Bush was irritated and showed it, and I do wish he were consistently
fluent in the English language, but I don't think he lost. And I'd be
interested to see the effects on the polls: the last one I saw was only
a national poll (those aren't all that helpful), and had Bush and Kerry
each increasing their support by 1%, which is within the margin of
error anyway. It appears that each man harvested the "low-hanging
fruit" among those who were still officially undecided but leaning
heavily one way or another.
And *four references* to his service in Vietnam? When will the man
learn he doesn't help himself with that crap?
No one scored a knockout punch.
--J
On Oct 2, 2004, at 1:01 AM, 7visions wrote:
>
>
>
>
> On Thursday night John Kerry not only hit the ball out of the park,
> the ball hit George Bush in the face, and off of his feet.
>
> Kerry won on style AND substance
>
> He was poised, firm, knowledgeable, yet polite. He did not go off on
> long-winded pedantic tangents. He never once went over his time.
>
> In one evening Kerry seemed to undo many of his self-inflicted wounds
> of the last two months. He even went low-key on his combat past, which
> even I think that he was overdoing, (mentioning the "war that he was
> in" rather than saying "Vietnam" again). He was artful and clever in
> other places as well...He referred to the fact that we may have messed
> up capturing Bin Laden in Tora Bora by "outsourcing" the job to
> untrustworthy Afghan warlords...a devastating use of a potent word. He
> also managed to bring up the near-forgotten Bush positions on the
> environment and stem cells, and it fit right in.
>
> Even if you are a supporter of George Bush, was there ever a clearer
> indication of the man's limits as seen on Thursday night? Take him
> away from his handlers, or away from his hand-picked acolytes that he
> invites to his campaign events, and what have you got?
>
> A shallow empty suit that happens to have been born into an
> influential family.
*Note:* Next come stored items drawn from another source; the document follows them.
End StorageManager.

(** ** The form schema, the page and the state of [FormGenerator] *)

(** [validation: { minLength, maxLength }] of a field definition. *)
Record Validation : Type := {
  minLength : option nat;
  maxLength : option nat
}.

(** A field definition; the properties that only shape the markup
    ([label], [placeholder], [rows]) are left out. *)
Record Field : Type := {
  field_type : string;
  field_id : string;
  field_name : string;
  field_required : bool;
  field_validation : option Validation;
  field_defaultValue : option string
}.

Record Section : Type := {
  section_id : string;
  section_title : string;
  fields : list Field
}.

(** An input, textarea or select of the form, with the two things
    [markFieldInvalid] changes: the class [invalid-field] and the text of
    the [.field-error] paragraph next to it ([None]: no such paragraph). *)
Record Element : Type := {
  el_id : string;
  el_name : string;
  el_value : string;
  el_invalid : bool;
  el_error : option string
}.

(** [brdForm] is the content of the element [#brd-form], its inputs in
    document order, or [None] when the page has no such element;
    [toasts] are the calls of [window.showToast], message and type;
    [storage] is the global [storage] object. *)
Record Wizard : Type := {
  currentStep : nat;
  sections : list Section;
  mode : string;
  editIndex : option nat;
  formData : Obj;
  brdForm : option (list Element);
  toasts : list (string * string);
  storage : Store
}.

Definition set_currentStep (v : nat) (w : Wizard) : Wizard :=
  {| currentStep := v; sections := sections w; mode := mode w; editIndex := editIndex w;
     formData := formData w; brdForm := brdForm w; toasts := toasts w; storage := storage w |}.
Definition set_formData (v : Obj) (w : Wizard) : Wizard :=
  {| currentStep := currentStep w; sections := sections w; mode := mode w; editIndex := editIndex w;
     formData := v; brdForm := brdForm w; toasts := toasts w; storage := storage w |}.
Definition set_brdForm (v : option (list Element)) (w : Wizard) : Wizard :=
  {| currentStep := currentStep w; sections := sections w; mode := mode w; editIndex := editIndex w;
     formData := formData w; brdForm := v; toasts := toasts w; storage := storage w |}.
Definition set_toasts (v : list (string * string)) (w : Wizard) : Wizard :=
  {| currentStep := currentStep w; sections := sections w; mode := mode w; editIndex := editIndex w;
     formData := formData w; brdForm := brdForm w; toasts := v; storage := storage w |}.
Definition set_storage (v : Store) (w : Wizard) : Wizard :=
  {| currentStep := currentStep w; sections := sections w; mode := mode w; editIndex := editIndex w;
     formData := formData w; brdForm := brdForm w; toasts := toasts w; storage := v |}.

(** A call into the global [storage] object. *)
Definition onStorage {A} (m : M Store A) : M Wizard A :=
  fun w => let '(r, s') := m (storage w) in (r, set_storage s' w).

(** [window.showToast(message, type)] *)
Definition showToast (message type : string) : M Wizard unit :=
  modify (fun w => set_toasts (toasts w ++ [(message, type)]) w).

(** *** Strings *)

(** White space and line terminators among the code units below 256. *)
Definition isWhiteSpace (c : ascii) : bool :=
  let n := N_of_ascii c in
  ((9 <=? n) && (n <=? 13) || (n =? 32) || (n =? 160))%N.

Fixpoint trimStart (s : string) : string :=
  match s with
  | String c s' => if isWhiteSpace c then trimStart s' else s
  | EmptyString => EmptyString
  end.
That is all he is, and all he ever will be.
>
> It is more than he is not a "good debater". What was on display
> Thursday night was something far more disturbing. Bush actually looked
> peeved that he was being criticized. I think that I even heard him
> sigh ( a la Al Gore). Do any of you remember the part where Kerry
> corrected Bush, reminding him that it was Osama Bin Laden that
> attacked us on Sep 11, and Bush said "I KNOW that Osama Bin Laden
> attacked us...I KNOW that"... I swear he sounded like a petulant
> middle school boy.
>
> For all of his Aw shucks image, there is a deep arrogance about the
> man. And it is rare to see arrogance that is not matched by intellect,
> but Bush pulls it off.
>
> Forgive me for getting so personal about the man. But I believe that
> George W. Bush is an insult to all intelligent conservatives.
>
> Below is a piece that says it better than I can... Forgive the double
> posts to those who may have already received this, ( including the
> sender :) )
>
> Lenny
>
>
> Faith vs. reason
> Kerry gains the upper hand in a debate as significant for its
> substance as for what it revealed about Bush.
>
> - - - - - - - - - - - -
>
> By Sidney Blumenthal
>
>
>
>
> Oct. 1, 2004 | After months of flawless execution in a
> well-orchestrated campaign, President Bush had to stand alone in an
> unpredictable debate. He had traveled the country, appearing before
> adoring preselected crowds; delivered a carefully crafted acceptance
> speech at his convention; and approved tens of millions of dollars in
> TV attack commercials to belittle his opponent. His much-touted
> charisma was a reflection of the anxiety and wishful thinking of the
> people since Sept. 11. In the lead, Bush believed he had only to
> assert his superiority to end the contest once and for all.
>
> But onstage the incumbent president ran out of programmed talking
> points. Unable to explain the logic for his policies, or think on his
> feet, he was thrown back on the raw elements of his personality and
> leadership, and he revealed even more profound issues than the
> policies being debated.
>
>
> Every time he was confronted with ambivalence, his impulse was to
> sweep it aside. He claimed he must be followed because he is the
> leader. Fate in the form of Sept. 11 had placed authority in his hands
> as a man of destiny.
>
> Skepticism, pragmatism and empiricism are his enemies. Absolute faith
> prevails over open-ended reason, subjectivity over fact. Those who do
> not pray at his altar of certainty are betrayers of the faith, not to
> mention the troops. Belief in belief is the ultimate sacrament of his
> political legitimacy.
>
> In the frame of the split TV screen, Bush's face was a transparent
> mirror of his emotions. His grimaces exposed his irritation,
> frustration and anger at being challenged. Lacking intellectual
> stamina and repeating his talking points as though on a feedback loop,
> he tried to close argument by blind assertion. With no one
> interrupting him, he protested, "Let me finish" -- a phrase he
> occasionally deploys to great effect before the cowed White House
> press corps.
>
> John Kerry was set up beforehand as Bush's ideal foil: long-winded,
> dour and dull. But the Kerry who showed up was crisp, nimble and
> formidable. His thrusts brought out Bush's rigidity and stubbornness.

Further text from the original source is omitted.